By the same token, back in Pennsylvania, my dad married a Protestant, and this was considered a mixed marriage at the time. And for how sweet my aunties were, there were many times later on in their lives when my Mom would drop off my grandmother to spend time with them, and they'd inundate her with anti-Protestant rhetoric to the point that Mom would spend the next week or two hearing why she was such an awful human being for not being Catholic. Understand that this occurred after my grandmother had a severe stroke which left her greatly disabled, and my Mom basically did everything in terms of taking care of her. It's to Mom's credit that she never once blew her cool, or told my aunties to fuck off, which would have been totally within her right.

The whole Catholic/Protestant theme was nowhere near as desperate as it really was/is in Ireland, but it was a recognizable rift, not just in my own family, but in our town. The kids knew what denomination all of us were, and it would sometimes come out in fights, but usually only then. The cemeteries on the hill in our town were split by a white picket fence – Protestants on one side, the Catholics on the other. The fence is gone, but I imagine it will take years for people to be buried there and have that subtle barrier broken.

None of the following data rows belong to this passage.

(** ** Properties *)


(** A record is never refused without a reason: while record identifiers
    last and the queue has room, a record that can be encoded, carries telemetry
    and is written by the storage is taken. *)
Theorem enqueue_accepts c s rs record t s1 :
  let r := record <| qr_recordId := c_nextRecordId c |> in
  core_ok c (files s) rs -> record_typed record -> record_sound r ->
  telemetryOf record = Some t -> (length (c_entries c) < c_capacity c)%nat ->
  writeRecordAtomic (c_nextRecordId c) (recordWire r) s = (true, s1) ->
  exists c', enqueue c s record = (true, r, c', s1) /\
    (record_padded record -> core_ok c' (files s1) (rs ++ [r])).
Proof.
  intros r C T S Et Hl Ew.
  assert (qr_recordId r = c_nextRecordId c) as Er by (by destruct record).
  assert (c_nextRecordId c <> 0) as Hn by (rewrite <- Er; apply S).
  assert (record_typed r) as Tr by (apply record_typed_id; [done|apply C]).
  assert (exists c', enqueue c s record = (true, r, c', s1)) as (c' & E).
  { unfold enqueue. rewrite (proj2 (Z.eqb_neq _ _) Hn), Et. fold r.
    rewrite queueEncode_ok by done. cbn [negb]. unfold writeOrDrop. rewrite Er, Ew.
    cbn [negb]. unfold makeRoom.
    rewrite (proj2 (Nat.leb_gt _ _) Hl). cbn [negb]. eauto. }
  exists c'. split; [done|]. intros P.
  apply (enqueue_cases _ _ rs) in E as (_ & _ & _ & _ & [[C' _]|(_ & _ & El)]); [done| |done..].
  pose proof (Forall2_length _ _ _ (co_holds _ _ _ C)). lia.
Qed.
(* ===== verification/FlashStorage.v ===== *)
(** * The queue's files on flash (lib/queue/durable_queue, LittleFsQueueStorage)

    [FileSystem]: what the firmware calls of LittleFS and of the mounted VFS,
    over a file-system state [F].  [FileSystemLaws] states what these calls do to
    the regular files.  The storage of the queue is defined over the first and
    proved to be a [QueueStorage] from the second. *)

From Stdlib Require Import ZArith Lia.
From stdpp Require Import gmap.
From S2P Require Import Prelude BuildConfig CString QueueRecord QueueStorage.

(** ** The library calls *)

(** The outcome of a POSIX call: success, [ENOENT], another error. *)
Inductive VfsResult := VfsOk | VfsNoEntry | VfsError.

Class FileSystem (F : Type) := {
  fs_mount : bool -> F -> bool * F;
  vfs_stat : list Z -> F -> VfsResult * F;
  vfs_unlink : list Z -> F -> VfsResult * F;
  fs_mkdir : list Z -> F -> bool * F;
  (** [open] of a directory and [openNextFile] to the end: names and whether
      they are directories; [None] when it is no directory. *)
  fs_list : list Z -> F -> option (list (list Z * bool)) * F;
  (** [open] for reading: whether it is a directory, and the size. *)
  fs_open : list Z -> F -> option (bool * nat) * F;
  (** [read] of so many bytes from the start of an opened file. *)
  fs_read : list Z -> nat -> F -> list Z * F;
  (** [open] for writing, [write], [flush], [close]: the count written. *)
  fs_write : list Z -> list Z -> F -> option nat * F;
  fs_rename : list Z -> list Z -> F -> bool * F;
  fs_remove : list Z -> F -> bool * F;
  fs_totalBytes : F -> Z;
  fs_usedBytes : F -> Z;
}.

(** ** Strings *)

Definition endsWith (s suffix : list Z) : bool :=
  (length suffix <=? length s)%nat &&
  bool_decide (drop (length s - length suffix) s = suffix).

(** [s.substring(s.lastIndexOf('/') + 1)]. *)
Fixpoint afterSlash (s : list Z) : list Z :=
  match s with
  | [] => []
  | c :: rest => if bool_decide (47 ∈ rest) then afterSlash rest
                 else if c =? 47 then rest else s
  end.

(** [std::string::c_str()] into a [String]: up to the first NUL. *)
Definition c_str (s : list Z) : list Z := c_text (length s) s.

Definition kQueueDirectory : list Z := chars "/queue".
Definition kFilesystemBasePath : list Z := chars "/littlefs".

Definition mountedPath (logicalPath : list Z) : list Z := kFilesystemBasePath ++ logicalPath.

Definition fullPath (name : list Z) : list Z := kQueueDirectory ++ chars "/" ++ c_str name.

Section Storage.
Context {F : Type} `{FileSystem F}.

Definition silentlyUnlink (logicalPath : list Z) (s : F) : bool * F :=
  let '(r, s) := vfs_unlink (mountedPath logicalPath) s in
  (match r with VfsOk | VfsNoEntry => true | VfsError => false end, s).

Definition filePresence (logicalPath : list Z) (s : F) : Z * F :=
  let '(r, s) := vfs_stat (mountedPath logicalPath) s in
  (match r with VfsOk => 1 | VfsNoEntry => 0 | VfsError => -1 end, s).

Definition storageBegin (formatOnFailure : bool) (s : F) : bool * F :=
  let '(mounted, s) := fs_mount formatOnFailure s in
  if negb mounted then (false, s) else
  let '(directoryPresence, s) := filePresence kQueueDirectory s in
  if directoryPresence <? 0 then (false, s)
  else if directoryPresence =? 0 then fs_mkdir kQueueDirectory s
  else (true, s).

(** The scan of the directory: the identifiers, and the paths of record files
    with another name. *)
Fixpoint scanRecords (entries : list (list Z * bool)) (recordIds : list Z)
    (invalidPaths : list (list Z)) : list Z * list (list Z) :=
  match entries with
  | [] => (recordIds, invalidPaths)
  | (path, isDirectory) :: rest =>
      if isDirectory || negb (endsWith path (chars ".rec"))
      then scanRecords rest recordIds invalidPaths
      else
        match parseRecordName (afterSlash path) with
        | Some recordId => scanRecords rest (recordIds ++ [recordId]) invalidPaths
        | None => scanRecords rest recordIds (invalidPaths ++ [path])
        end
  end.

Fixpoint removeInvalid (paths : list (list Z)) (corruptNames : Z) (s : F)
  : option Z * F :=
  match paths with
  | [] => (Some corruptNames, s)
  | path :: rest =>
      let corruptNames := wrap 32 (corruptNames + 1) in
      let '(removed, s) := fs_remove path s in
      if removed then removeInvalid rest corruptNames s else (None, s)
  end.

Definition flash_listRecordIds (s : F) : option (list Z * Z) * F :=
  let '(directory, s) := fs_list kQueueDirectory s in
  match directory with
  | None => (None, s)
  | Some entries =>
      let '(recordIds, invalidPaths) := scanRecords entries [] [] in
      let '(corruptNames, s) := removeInvalid invalidPaths 0 s in
      (match corruptNames with Some n => Some (recordIds, n) | None => None end, s)
  end.

Definition flash_readRecord (name : list Z) (s : F) : option (list Z) * F :=
  let '(file, s) := fs_open (fullPath name) s in
  match file with
  | None => (None, s)
  | Some (isDirectory, size) =>
      if isDirectory || (kMaximumEncodedBytes <? size)%nat then (None, s)
      else
        let '(bytes, s) := fs_read (fullPath name) size s in
        (if (length bytes =? size)%nat then Some bytes else None, s)
  end.

Definition temporaryPath (recordId : Z) : list Z :=
  kQueueDirectory ++ chars "/" ++ hexDigits 16 recordId ++ chars ".tmp".
Definition finalPath (recordId : Z) : list Z :=
  kQueueDirectory ++ chars "/" ++ hexDigits 16 recordId ++ chars ".rec".

Definition flash_writeRecordAtomic (recordId : Z) (bytes : list Z) (s : F) : bool * F :=
  let temporary := temporaryPath recordId in
  let '(cleared, s) := silentlyUnlink temporary s in
  if negb cleared then (false, s) else
  let '(written, s) := fs_write temporary bytes s in
  match written with
  | None => (false, s)
  | Some n =>
      if negb (n =? length bytes)%nat
      then let '(_, s) := silentlyUnlink temporary s in (false, s)
      else
        let '(renamed, s) := fs_rename temporary (finalPath recordId) s in
        if negb renamed
        then let '(_, s) := silentlyUnlink temporary s in (false, s)
        else (true, s)
  end.

Definition flash_removeRecord (name : list Z) (s : F) : bool * F :=
  fs_remove (fullPath name) s.

Fixpoint removeAll (paths : list (list Z)) (s : F) : F :=
  match paths with
  | [] => s
  | path :: rest => let '(_, s) := fs_remove path s in removeAll rest s
  end.

Definition flash_cleanupTemporaryFiles (s : F) : F :=
  let '(directory, s) := fs_list kQueueDirectory s in
  match directory with
  | None => s
  | Some entries =>
      removeAll (fst <$> filter (fun e => e.2 = false /\ endsWith e.1 (chars ".tmp") = true)
                   entries) s
  end.

#[export] Instance flash_storage : QueueStorage F := {
  listRecordIds := flash_listRecordIds;
  readRecord := flash_readRecord;
  writeRecordAtomic := flash_writeRecordAtomic;
  removeRecord := flash_removeRecord;
  cleanupTemporaryFiles := flash_cleanupTemporaryFiles;
}.

End Storage.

But overall, I do get a kick out of “the Irish” in New York. Because you get right down to it, there is that strange bond I can’t deny, and so many odd little cultural touchstones that I recognize we were all raised with, most related to Catholicism and all the rules we had to tolerate as kids. Confession, catechism, confirmation, etc. I think with being Irish, it’s more a recognition of temperament and sense of humor than anything else. You can heap all these other things on top of it: love of the Notre Dame football team, drinking Guinness, being into The Pogues and such, acquiring a huge library of Irish authors, etc. But that shit doesn’t make you Irish, much like listening to hiphop doesn’t make you black (a message lost on so many culture-less kids over the past two decades).

I think I’m noticing the difference between cultural affectation, which runs rampant in our country, and the simple reality of quietly being raised with traditions that don’t readily announce themselves and aren’t recognizable to the outside world. Irish? Nah – I’m an American when it comes down to nationalities. And a non-hyphenated one at that. But it is interesting for me to meet other people of Irish lineage, or actual Irish people, and get those strange little jolts of recognition.

3 comments:

Jordan Hoffman said...

Seen the Departed yet?

Doesn't exactly paint Irish culture as anything too fantastic (saltines, violence & impotence.) Good music, though.

William S. Repsher said...

Haven't seen it, but I'd like to -- more so for another reason. If I'm not mistaken, William Monahan, who got his start at the NYPress, wrote the screenplay. Man, is that guy kicking ass. I still don't know how this happened, but more power to him.

I suspect the Boston Irish are a lot like the NYC/New Jersey Irish: over the top.

Jordan Hoffman said...

I *knew* I knew that name from somewhere. Yeah, it's the same dude. Mazel Tov, I guess.

Yeah, it's a good film. You'll dig it.